My last question for you in the remaining 90 seconds that we have is: Can you explain what neural nets are doing? Just kidding. Just kidding. We'll have to save that for... You should come back at some point.

Nelson Elhage:

Well, my coworker, Chris Olah, and some of his collaborators, I think if you ask that question about vision models in particular, the answer is yes. They can explain how vision models work.

Not in every detail, there's open questions, but to a way better degree than I realized. They've published some really awesome work with some really great explanations and visualizations. We could throw a link to that in the show notes as well, but it really changed my perspective on how much it is possible to know about these models, and how much we do know in some cases.

Beyang Liu:

We'll definitely throw a link to that. Maybe you can put in a good word for this podcast with him, and at some point, he can come on the show and explain all that. I think that'd be a really fun conversation. Final parting note, if you could ask the people listening or watching this to do one thing after this episode is over, what would that call to action be?

Nelson Elhage:

Well, I feel like I'm supposed to tell you to come apply to work at Anthropic, because we're hiring.

Beyang Liu:

That's totally fine.

Nelson Elhage:

I feel like my actual answer is some tool that you use, probably a software tool, but maybe some meat space tool that you use that you find either a little bit frustrating or a little bit baffling–like there's some sharp edge that you've worked around, or it's a little bit slower than you want. Find time, take an hour to try to fix it or try to understand it, right? Maybe you use Git a lot, and it's a little frustrating and a little bit magic. Try to find a way to learn a little bit more about it, and make it a little bit less magic, or you run some process every day for your job.

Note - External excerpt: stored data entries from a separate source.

Lemma arp_table_refines_map_witness :
  arp_find (arp_tables (run_net net0)) 167772162 = Some [2; 2; 2; 2; 2; 2].
Proof.
  rewrite (arp_table_refines_map net0 init_net (run_net net0) SUCCESS demo_calls tt 167772162).
  - vm_compute. reflexivity.
  - vm_compute. reflexivity.
  - reflexivity.
  - repeat constructor.
  - simpl. lia.
  - vm_compute. reflexivity.
Defined.

Lemma arp_one_request_witness :
  requests 167772162 (n_frames (run_net net0)) = 2%nat /\
  (requests 167772162 (n_frames (run_net net0)) <= replies 167772162 demo_calls + 1)%nat.
Proof.
  split; [vm_compute; reflexivity|].
  apply (arp_one_request net0 init_net (run_net net0) SUCCESS demo_calls tt 167772162).
  - vm_compute. reflexivity.
  - reflexivity.
  - repeat constructor.
  - simpl. lia.
  - vm_compute. reflexivity.
Defined.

It's too slow. Figure out how to attach a profiler to it. I really believe in the power of getting to know your tools and of fixing the squeaky pain points. I want other people to have the joy of succeeding at that quest.

Beyang Liu:

That's great advice. Well, thanks so much Nelson for taking the time today. This was a fantastic conversation. Thank you so much for being with us.

Nelson Elhage:

Thank you. It's been fun.

This transcript has been lightly edited for clarity and readability.